BEGIN EXCERPTED RECORDS

(** The parent of a valid path is valid. *)
Lemma validatePath_Dir n : normal_path n → validatePath n = true → Dir n ≠ [slash] → validatePath (Dir n) = true.
Proof.
  intros (cs0 & -> & Hg0 & Hb0) Hv Hne. destruct (normalize_comps _ Hv) as (cs & E & Hb & Hcs).
  specialize (E _). rewrite (normalize_absolute true) in E by done. rewrite E in *. clear cs0 E Hg0 Hb0.
  assert (Forall good_comp cs) as Hg by (eapply Forall_impl; [exact Hcs|by intros w []]).
  destruct (rev cs) as [|c l] eqn:Hrev.
  { apply (f_equal (@rev _)) in Hrev. rewrite rev_involutive in Hrev. by subst cs. }
  assert (cs = rev l ++ [c]) as -> by (apply (f_equal (@rev _)) in Hrev; by rewrite rev_involutive in Hrev).
  rewrite Dir_absolute in Hne |- * by done. assert (rev l ≠ []) as Hl by (by intros Hnil; apply Hne; rewrite Hnil).
  apply Forall_app in Hcs as [Hcs _]. apply validatePath_absolute; [|done].
  rewrite (absolute_snoc _ _ Hl) in Hb. set_solver.
Qed.

(** [Stat] of a normalised path. *)
Lemma mock_Stat n s :
  mclient cfg hs 1 s → validatePath n = true → normalize (cf_CaseSensitive cfg) n = n →
  wpp False (Stat n) (λ r s', mclient cfg hs 1 s' ∧ tree_of (fs_w s') = tree_of (fs_w s)
    ∧ match tree_of (fs_w s) !! n with
      | Some x => ∃ i, r = inl i ∧ info_IsDir i (fs_w s') = is_dir x
      | None => ∃ e, r = inr e
      end) s.
Proof.
  intros Hm Hv Hid. eapply wpp_mono; [by apply (runs_Stat n)|]. intros r s1 (Hm1 & Hr & Ht).
  unfold t_path, t_stat in Hr, Ht. rewrite Hv, Hid in Hr, Ht. cbn [fst snd] in Hr, Ht. split_and!; [done..|].
  destruct (tree_of (fs_w s) !! n) as [x|], r as [i|e]; try done; [|by eexists].
  exists i. split; [done|]. unfold stat_view in Hr. cbn [answer_of] in Hr. congruence.
Qed.

Lemma runs_MkdirAll fuel name perm s :
  mclient cfg hs 1 s → (validatePath name = true → (length (normalize (cf_CaseSensitive cfg) name) ≤ fuel)%nat) →
  wpp False (MkdirAll (S fuel) name perm)
    (as_in (λ r _, done_of r) (t_path (cf_CaseSensitive cfg) name (λ n, t_mkdir_all fuel n)) (tree_of (fs_w s))) s.
Proof.
  revert name s. induction fuel as [|fuel IH]; intros name s Hm Hfuel; cbn [MkdirAll];
    (apply (runs_as_with_path (λ _, True) (λ _ _, ADone) "mkdir" name _ (t_mkdir_all _)); [|done|done]);
    clear s Hm; intros n Hv En s Hm _; specialize (Hfuel Hv); rewrite <-En in Hfuel;
    assert (normal_path n) as Hnorm by (subst n; by apply normalize_normal).
  { destruct Hnorm as (cs & -> & _). cbn in Hfuel. lia. }
  assert (validatePath n = true ∧ normalize (cf_CaseSensitive cfg) n = n) as [Hvn Hid].
  { subst n. split; [by apply validatePath_normalize|by apply normalize_idem]. }
  apply wpp_bind. eapply wpp_mono; [by apply mock_Stat|]. intros r s1 (Hm1 & Ht1 & Hr). unfold as_in. cbn [t_mkdir_all].
  destruct (tree_of (fs_w s) !! n) as [x|] eqn:Ex.
  { destruct Hr as (i & -> & Hdir). apply wpp_bind, wpp_gets. rewrite Hdir. apply wpp_ret.
    destruct x; cbn [is_dir negb]; (split_and!; [done| |done]); [done|]. cbn [done_of answer_of fst]. by rewrite kind_wrap. }
  destruct Hr as (e & ->). apply wpp_bind, wpp_gets. destruct (mc_client _ _ _ _ Hm1) as [-> _].
  replace (pn_dir (cf_CaseSensitive cfg) n) with (Dir n) by (unfold pn_dir; by rewrite Hid). rewrite <-negb_orb.
  apply wpp_bind. rewrite <-Ht1.
  apply (wpp_mono _ _ (as_in (λ r _, done_of r) (λ t, if bool_decide (Dir n = [slash]) || bool_decide (Dir n = [dot])
    then (ADone, t) else t_mkdir_all fuel (Dir n) t) (tree_of (fs_w s1)))).
  - destruct (_ || _) eqn:Etop; cbn [negb]; [by apply wpp_ret|].
    apply orb_false_iff in Etop as [Hne%bool_decide_eq_false _].
    destruct (parent_normal (cf_CaseSensitive cfg) n) as (Hp & Hlt); [done|done|unfold pn_dir; by rewrite Hid|].
    unfold pn_dir in Hp, Hlt. rewrite Hid in Hp, Hlt.
    eapply wpp_mono; [apply IH; [done|intros _; rewrite Hp; lia]|]. unfold as_in, t_path.
    by rewrite (validatePath_Dir n), Hp.
  - unfold as_in at 1. destruct (if _ || _ then _ else _) as [a t1]. cbn [fst snd]. intros [[]|e2] s2 (Hm2 & Hr2 & Ht2).
    + cbn in Hr2. subst a t1. eapply wpp_mono; [by apply (runs_Mkdir n)|]. unfold as_in, t_path. by rewrite Hvn, Hid.
    + apply wpp_ret. cbn [done_of answer_of] in Hr2. subst a. by split_and!.
Qed.

(** ** Sequences *)

Lemma runs_view {A} P (view : A → FileSystem → answer) (m : M FileSystem A) f :
  runs_as P view m f → runs_as P (λ a _, a) (r ← m; gets (view r)) f.
Proof. intros Hm s Hs HP. apply wpp_bind. eapply wpp_mono; [by apply Hm|]. intros a s' Ha. by apply wpp_gets. Qed.

Lemma runs_client_op op :
  runs_as (λ t, op_ok (cf_CaseSensitive cfg) op t = true) (λ a _, a) (client_op op) (t_step (cf_CaseSensitive cfg) op).
Proof.
  destruct op as [name|name perm|name perm|name|o n|name mode|name at_ mt|name data|name|name size|name]; intros s Hm HP.
  - exact (runs_view _ _ _ _ (runs_Stat name) s Hm I).
  - exact (runs_view _ _ _ _ (runs_Mkdir name perm) s Hm I).
  - apply wpp_bind, wpp_gets. destruct (mc_client _ _ _ _ Hm) as [-> _]. apply wpp_bind.
    eapply wpp_mono; [by apply (runs_MkdirAll (length (normalize (cf_CaseSensitive cfg) name)))|]. intros r s' Hr.
    apply wpp_ret. exact Hr.
  - exact (runs_view _ _ _ _ (runs_Remove name) s Hm HP).
  - exact (runs_view _ _ _ _ (runs_Rename o n) s Hm HP).
  - exact (runs_view _ _ _ _ (runs_Chmod name mode) s Hm I).
  - exact (runs_view _ _ _ _ (runs_Chtimes name at_ mt) s Hm I).
  - exact (runs_view _ _ _ _ (runs_write_file name data) s Hm I).
  - exact (runs_view _ _ _ _ (runs_ReadFile name) s Hm I).
  - apply andb_true_iff in HP as [H1%Z.leb_le H2%Z.ltb_lt].
    exact (runs_view _ _ _ _ (runs_Truncate name size (conj H1 H2)) s Hm I).
  - exact (runs_view _ _ _ _ (runs_ReadDir name) s Hm I).
Qed.

Lemma runs_client_run ops s :
  mclient cfg hs 1 s → ops_ok (cf_CaseSensitive cfg) ops (tree_of (fs_w s)) = true →
  wpp False (client_run ops) (λ l s', mclient cfg hs 1 s'
    ∧ (l, tree_of (fs_w s')) = t_run (cf_CaseSensitive cfg) ops (tree_of (fs_w s))) s.
Proof.
  revert s. induction ops as [|op ops IH]; intros s Hm Hops; cbn [client_run t_run]; [by apply wpp_ret|].
  cbn [ops_ok] in Hops. apply andb_true_iff in Hops as [Hop Hops]. apply wpp_bind. eapply wpp_mono; [by apply runs_client_op|].
  intros a s1 (Hm1 & Ha & Ht1). rewrite <-Ht1 in Hops.
  destruct (t_step (cf_CaseSensitive cfg) op (tree_of (fs_w s))) as [a' t']. cbn [fst snd] in *. subst a' t'.
  apply wpp_bind. eapply wpp_mono; [by apply IH|]. intros l s2 (Hm2 & Hl). rewrite <-Hl. by apply wpp_ret.
Qed.
End runs.

(** ** Properties *)

(** C8: The client implements a tree of files.  With the cache off, on the mock
    server without injected errors, for a client that has a connection to
    spare (fewer than [MaxOpen] are in use, at most one is idle, nobody waits),
    any sequence of [Stat], [Mkdir], [MkdirAll], [Remove], [Rename], [Chmod],
    [Chtimes], whole-file writes, [ReadFile], [Truncate] and [ReadDir], on any
    names, runs to its end without a panic; each answer (the value, or the
    kind of the error) is the one of the specification on trees, the server
    holds the tree the specification ends with, and the pool is as before.
    The specification finds what is in a directory by the elements of the
    paths.  Excepted are: removing the root while something is in it, where
    the mock differs ([root_removed_with_children]), renaming the root, and
    renaming a directory to the root, below itself or to a path with entries
    left below it. *)
Theorem client_refines_tree cfg hs s ops :
  mclient cfg hs 1 s → len hs < cf_MaxOpen cfg → EnableCache (cf_Cache cfg) = false →
  ops_ok (cf_CaseSensitive cfg) ops (tree_of (fs_w s)) = true →
  ∃ l s', client_run ops s = Ok (l, s') ∧ mclient cfg hs 1 s'
    ∧ (l, tree_of (fs_w s')) = t_run (cf_CaseSensitive cfg) ops (tree_of (fs_w s)).
Proof.
  intros Hm Hroom Hoff Hops. exact (wpp_total _ _ _ (runs_client_run cfg hs Hroom Hoff ops s Hm Hops)).
Qed.
End client_tree.

#[local] Existing Instance ascii_tables.

(** A session: directories and files are made, listed, renamed, read and
    removed, with some errors on the way. *)
Definition demo_ops : list fsop :=
  [OpMkdir (str "Docs") 0x1ed; OpWrite (str "docs\B.txt") (str "two"); OpWrite (str "/docs/a.txt") (str "one");
   OpMkdir (str "/docs") 0; OpReadDir (str "/docs/"); OpRename (str "/docs") (str "/old"); OpRead (str "/old/b.txt");
   OpRead (str "/docs/b.txt"); OpTruncate (str "/old/b.txt") 2; OpStat (str "/old/b.txt"); OpRemove (str "/old");
   OpRemove (str "/old/a.txt"); OpRead (str "../x"); OpTruncate (str "/old/b.txt") (-1); OpRead (str "/old");
   OpReadDir (str "/"); OpMkdirAll (str "P/Q") 0x1ed; OpMkdirAll (str "/old/b.txt/c") 0x1ed].

Lemma client_refines_tree_witness :
  ∃ s', client_run demo_ops (demo_client demo_config) = Ok (
    [ADone; ADone; ADone; AFail KExist; ANames [str "a.txt"; str "b.txt"]; ADone; ABytes (str "two");
     AFail KNotExist; ADone; AStat false 2; AFail KOther; ADone; AFail KInvalid; AFail KOther; AFail KOther;
     ANames [str "old"]; ADone; AFail KOther], s')
  ∧ tree_of (fs_w s') = {[ str "/" := DirNode; str "/old" := DirNode; str "/old/b.txt" := FileNode (str "tw");
      str "/p" := DirNode; str "/p/q" := DirNode ]}.
Proof.
  destruct (client_refines_tree (setDefaults demo_config) [] (demo_client demo_config) demo_ops)
    as (l & s' & Hrun & _ & Hl).
  - exact demo_mclient.
  - reflexivity.
  - reflexivity.
  - vm_compute. reflexivity.
  - exists s'. rewrite Hrun.
    assert (t_run (cf_CaseSensitive (setDefaults demo_config)) demo_ops (tree_of (fs_w (demo_client demo_config))) = (
      [ADone; ADone; ADone; AFail KExist; ANames [str "a.txt"; str "b.txt"]; ADone; ABytes (str "two");
       AFail KNotExist; ADone; AStat false 2; AFail KOther; ADone; AFail KInvalid; AFail KOther; AFail KOther;
       ANames [str "old"]; ADone; AFail KOther],
      {[ str "/" := DirNode; str "/old" := DirNode; str "/old/b.txt" := FileNode (str "tw");
      str "/p" := DirNode; str "/p/q" := DirNode ]})) as Ht
      by (vm_compute; reflexivity).
    rewrite Ht in Hl. injection Hl as -> ->. by split.
Defined.
(** X8. Accepting an offer whose acceptor does not sell FDA (a SELL
    offer, or an offer in another asset) touches no balance: it appends
    one PENDING trade at the offer's price, whose amount is the requested
    amount with 8 decimals, and sets the offer's [remaining] to what is
    left of it, with 8 decimals, which is not negative.  Both are exact
    when the amounts have no more than 8 decimals. *)
Theorem acceptOffer_without_commitment now user offerId q d offer :
  offerId <> 0%Z -> 0 < q ->
  select_offer offerId d = Some offer ->
  offer_status offer = "OPEN" ->
  ~ remaining offer < q ->
  commits_acceptor offer = false ->
  let d' := fst (post_trades now user offerId (Numeric q) d) in
  let left := Numeric.round 8 (remaining offer - q) in
  internal_balances d' = internal_balances d
  /\ trades d' = (trades d ++ [new_trade now user offer q d])%list
  /\ trade_status (new_trade now user offer q d) = "PENDING"
  /\ trade_amount (new_trade now user offer q d) = Numeric.round 8 q
  /\ trade_price (new_trade now user offer q d) = offer_price offer
  /\ select_offer offerId d' = Some (with_remaining left offer)
  /\ 0 <= left
  /\ (left == remaining offer - q -> left < remaining offer).
Proof.
  intros Hid Hpos Hsel Hopen Hleft Hno.
  rewrite (post_trades_open_offer now user offerId q d offer Hid Hpos Hsel
             Hopen Hleft), Hno.
  destruct (accept_into_db now user offerId q d offer Hsel d eq_refl eq_refl
              eq_refl) as (Htr & _ & Hoffer & Hbal & _).
  cbv zeta. repeat split; try assumption.
  - apply round_nonneg. apply Qnot_lt_le in Hleft. lra.
  - intros Hexact. rewrite Hexact. lra.
Qed.


(** ** cancel after acceptOffer *)



(** ** release, again *)

(** X11. [POST /trades/:id/release] answers 404 for a trade that does not
    exist, 403 to anyone but the seller and 400 unless the trade is
    PAID_PENDING_RELEASE, and writes nothing in these cases. *)
Theorem release_refusals now user tradeId d :
  match select_trade tradeId d with
  | None => refused (post_trades_release now user tradeId) d 404 TradeNotFound
  | Some t =>
      (seller_id t <> user ->
       refused (post_trades_release now user tradeId) d 403
         OnlySellerCanRelease)
      /\ (seller_id t = user -> trade_status t <> "PAID_PENDING_RELEASE" ->
          refused (post_trades_release now user tradeId) d 400
            NotPaidPendingRelease)
  end.
Proof.
  unfold refused, post_trades_release.
  destruct (select_trade tradeId d) as [t|]; [|reflexivity]. split.
  - intros H. now rewrite (proj2 (Z.eqb_neq _ _) H).
  - intros H Hs. rewrite (proj2 (Z.eqb_eq _ _) H).
    now rewrite (proj2 (String.eqb_neq _ _) Hs).
Qed.
(** On the scenario store, with a store whose second write throws, the
    request of 50 answers 500 and leaves the payout row without links. *)
Lemma C4_witness :
  storeAfter (createPayout agent (units 50) 5000) store_20_30_40 (Some 1%nat) =
    withPayout (newPayout agent (units 50) 5000 store_20_30_40) store_20_30_40 /\
  responseOf (createPayout agent (units 50) 5000) store_20_30_40 (Some 1%nat) =
    Some StoreFailure.
Proof.
  destruct (proj1 (proj2 (proj2 (proj2
              (C4_no_rollback agent (units 50) 5000 10 "APPROVED" None store_20_30_40)))))
    as [Hs Hr].
  - vm_compute. congruence.
  - vm_compute. congruence.
  - split; [exact Hs|]. apply Hr. vm_compute. congruence.
Defined.

(* ================================================================== *)
(** ** createPayout: candidate order and greedy linking *)
(* ================================================================== *)

Section OrderBy.
Context {A : Type} (key : A -> Z).

Lemma insert_asc_perm x l : Permutation (x :: l) (insert_asc key x l).
Proof.
  induction l as [|y l IH]; simpl; [apply Permutation_refl|].
  destruct (key x <=? key y); [apply Permutation_refl|].
  eapply perm_trans; [apply perm_swap|]. now apply perm_skip.
Qed.

Lemma orderBy_asc_perm l : Permutation (orderBy_asc key l) l.
Proof.
  induction l as [|x l IH]; simpl; [constructor|].
  eapply perm_trans; [apply Permutation_sym, insert_asc_perm|].
  now apply perm_skip.
Qed.

Lemma insert_asc_sorted x l :
  StronglySorted (fun a b => key a <= key b) l ->
  StronglySorted (fun a b => key a <= key b) (insert_asc key x l).
Proof.
  induction 1 as [|y l Hs IH Hy]; simpl.
  - repeat constructor.
  - destruct (Z.leb_spec (key x) (key y)).
    + constructor; [now constructor|].
      constructor; [assumption|].
      eapply Forall_impl; [|exact Hy]. simpl. intros. lia.
    + constructor; [assumption|].
      eapply Permutation_Forall; [apply insert_asc_perm|].
      constructor; [lia|assumption].
Qed.

Lemma orderBy_asc_sorted l :
  StronglySorted (fun a b => key a <= key b) (orderBy_asc key l).
Proof.
  induction l as [|x l IH]; simpl; [constructor|]. now apply insert_asc_sorted.
Qed.

End OrderBy.









(* ================================================================== *)
(** ** createPayout: what it may write, whatever the store does *)
(* ================================================================== *)

Lemma linksAdded_refl cands s : linksAdded cands s s.
Proof. split; [reflexivity|]. exists []. now rewrite app_nil_r. Qed.

Lemma linkCommissions_linksAdded payoutId cands : forall remaining s b,
  linksAdded cands s (storeAfter (linkCommissions payoutId cands remaining) s b).
Proof.
  unfold storeAfter.
  induction cands as [|c rest IH]; intros remaining s b; simpl.
  - apply linksAdded_refl.
  - destruct (remaining <=? 0); [apply linksAdded_refl|].
    unfold bind at 1. unfold payoutCommission_create, dbWrite.
    destruct b as [[|n]|]; [apply linksAdded_refl| |].
    + match goal with
      | |- context [linkCommissions payoutId rest ?r ?s1 ?b1] =>
          destruct (IH r s1 b1) as [Hc [extra [He Hf]]]
      end.
      split; [exact Hc|].
      exists (mkPayoutCommission (nextId s) payoutId (c_id c) :: extra).
      split.
      * rewrite He. cbn [payoutCommissions]. now rewrite <- app_assoc.
      * constructor; [now left|].
        eapply Forall_impl; [|exact Hf]. intros pc Hin. now right.
    + match goal with
      | |- context [linkCommissions payoutId rest ?r ?s1 ?b1] =>
          destruct (IH r s1 b1) as [Hc [extra [He Hf]]]
      end.
      split; [exact Hc|].
      exists (mkPayoutCommission (nextId s) payoutId (c_id c) :: extra).
      split.
      * rewrite He. cbn [payoutCommissions]. now rewrite <- app_assoc.
      * constructor; [now left|].
        eapply Forall_impl; [|exact Hf]. intros pc Hin. now right.
Qed.

Lemma linksAdded_incl c1 c2 s s' :
  incl c1 c2 -> linksAdded c1 s s' -> linksAdded c2 s s'.
Proof.
  intros Hi [Hc [extra [He Hf]]]. split; [assumption|].
  exists extra. split; [assumption|].
  eapply Forall_impl; [|exact Hf]. intros pc Hin. simpl in *.
  apply in_map_iff in Hin. destruct Hin as [c [Hid Hin]].
  apply in_map_iff. exists c. split; [assumption|]. now apply Hi.
Qed.

Lemma linksAdded_withPayout cands payout s s' :
  linksAdded cands (withPayout payout s) s' -> linksAdded cands s s'.
Proof. intros H. exact H. Qed.

Lemma orderBy_asc_incl {A} (key : A -> Z) l : incl (orderBy_asc key l) l.
Proof.
  intros x Hin. eapply Permutation_in; [apply orderBy_asc_perm|exact Hin].
Qed.

(** Whatever the store does, createPayout leaves the commissions as they
    were and adds link rows for candidate commissions only. *)
Lemma createPayout_linksAdded userId amount now s b :
  linksAdded (candidateCommissions userId s) s
             (storeAfter (createPayout userId amount now) s b).
Proof.
  unfold storeAfter, createPayout, handler.
  destruct (amount <=? 0); [apply linksAdded_refl|].
  destruct (amount <? minimumPayoutThreshold); [apply linksAdded_refl|].
  unfold bind at 1. unfold dbRead at 1.
  destruct (amount >? computeAvailableBalance userId s); [apply linksAdded_refl|].
  unfold bind at 1. unfold payout_create, dbWrite.
  fold (newPayout userId amount now s).
  fold (withPayout (newPayout userId amount now s) s).
  assert (Hloop : forall b1,
    linksAdded (candidateCommissions userId s) s
      (storeAfter (linkCommissions (nextId s)
                     (orderBy_asc c_amount (candidateCommissions userId s)) amount)
                  (withPayout (newPayout userId amount now s) s) b1)).
  { intros b1. apply linksAdded_withPayout with (payout := newPayout userId amount now s).
    eapply linksAdded_incl; [apply orderBy_asc_incl|].
    apply linkCommissions_linksAdded. }
  destruct b as [[|n]|]; [apply linksAdded_refl| |];
    unfold bind at 1; unfold dbRead at 1;
    rewrite candidateCommissions_withPayout by reflexivity;
    unfold bind at 1;
    match goal with
    | |- context [linkCommissions _ _ _ _ ?b1] => specialize (Hloop b1)
    end;
    unfold storeAfter in Hloop; cbn [p_id newPayout] in *;
    destruct (linkCommissions _ _ _ _ _) as [[s2 b2] [[]|]]; exact Hloop.
Qed.

Lemma Legacy_createPayout_linksAdded userId amount now s b :
  linksAdded (candidateCommissions userId s) s
             (storeAfter (Legacy.createPayout userId amount now) s b).
Proof.
  unfold storeAfter, Legacy.createPayout, handler.
  destruct (amount <=? 0); [apply linksAdded_refl|].
  unfold bind at 1. unfold dbRead at 1.
  destruct (amount >? _); [apply linksAdded_refl|].
  unfold bind at 1. unfold payout_create, dbWrite.
  fold (newPayout userId amount now s).
  fold (withPayout (newPayout userId amount now s) s).
  assert (Hloop : forall b1,
    linksAdded (candidateCommissions userId s) s
      (storeAfter (linkCommissions (nextId s)
                     (orderBy_asc c_createdAt (candidateCommissions userId s)) amount)
                  (withPayout (newPayout userId amount now s) s) b1)).
  { intros b1. apply linksAdded_withPayout with (payout := newPayout userId amount now s).
    eapply linksAdded_incl; [apply orderBy_asc_incl|].
    apply linkCommissions_linksAdded. }
  destruct b as [[|n]|]; [apply linksAdded_refl| |];
    unfold bind at 1;
    match goal with
    | |- context [linkCommissions _ _ _ _ ?b1] => specialize (Hloop b1)
    end;
    unfold storeAfter in Hloop; cbn [p_id newPayout] in *;
    destruct (linkCommissions _ _ _ _ _) as [[s2 b2] [[]|]]; exact Hloop.
Qed.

END EXCERPTED RECORDS

→ WHAT IS NEEDED:
From the entries above, write out only the lines starting at the line that holds "Lemma runs_MkdirAll fuel" and ending at the line that holds "apply (wpp_mono _", keeping both and matching them exactly.

→ SOLVED PROBLEM:
Lemma runs_MkdirAll fuel name perm s :
  mclient cfg hs 1 s → (validatePath name = true → (length (normalize (cf_CaseSensitive cfg) name) ≤ fuel)%nat) →
  wpp False (MkdirAll (S fuel) name perm)
    (as_in (λ r _, done_of r) (t_path (cf_CaseSensitive cfg) name (λ n, t_mkdir_all fuel n)) (tree_of (fs_w s))) s.
Proof.
  revert name s. induction fuel as [|fuel IH]; intros name s Hm Hfuel; cbn [MkdirAll];
    (apply (runs_as_with_path (λ _, True) (λ _ _, ADone) "mkdir" name _ (t_mkdir_all _)); [|done|done]);
    clear s Hm; intros n Hv En s Hm _; specialize (Hfuel Hv); rewrite <-En in Hfuel;
    assert (normal_path n) as Hnorm by (subst n; by apply normalize_normal).
  { destruct Hnorm as (cs & -> & _). cbn in Hfuel. lia. }
  assert (validatePath n = true ∧ normalize (cf_CaseSensitive cfg) n = n) as [Hvn Hid].
  { subst n. split; [by apply validatePath_normalize|by apply normalize_idem]. }
  apply wpp_bind. eapply wpp_mono; [by apply mock_Stat|]. intros r s1 (Hm1 & Ht1 & Hr). unfold as_in. cbn [t_mkdir_all].
  destruct (tree_of (fs_w s) !! n) as [x|] eqn:Ex.
  { destruct Hr as (i & -> & Hdir). apply wpp_bind, wpp_gets. rewrite Hdir. apply wpp_ret.
    destruct x; cbn [is_dir negb]; (split_and!; [done| |done]); [done|]. cbn [done_of answer_of fst]. by rewrite kind_wrap. }
  destruct Hr as (e & ->). apply wpp_bind, wpp_gets. destruct (mc_client _ _ _ _ Hm1) as [-> _].
  replace (pn_dir (cf_CaseSensitive cfg) n) with (Dir n) by (unfold pn_dir; by rewrite Hid). rewrite <-negb_orb.
  apply wpp_bind. rewrite <-Ht1.
  apply (wpp_mono _ _ (as_in (λ r _, done_of r) (λ t, if bool_decide (Dir n = [slash]) || bool_decide (Dir n = [dot])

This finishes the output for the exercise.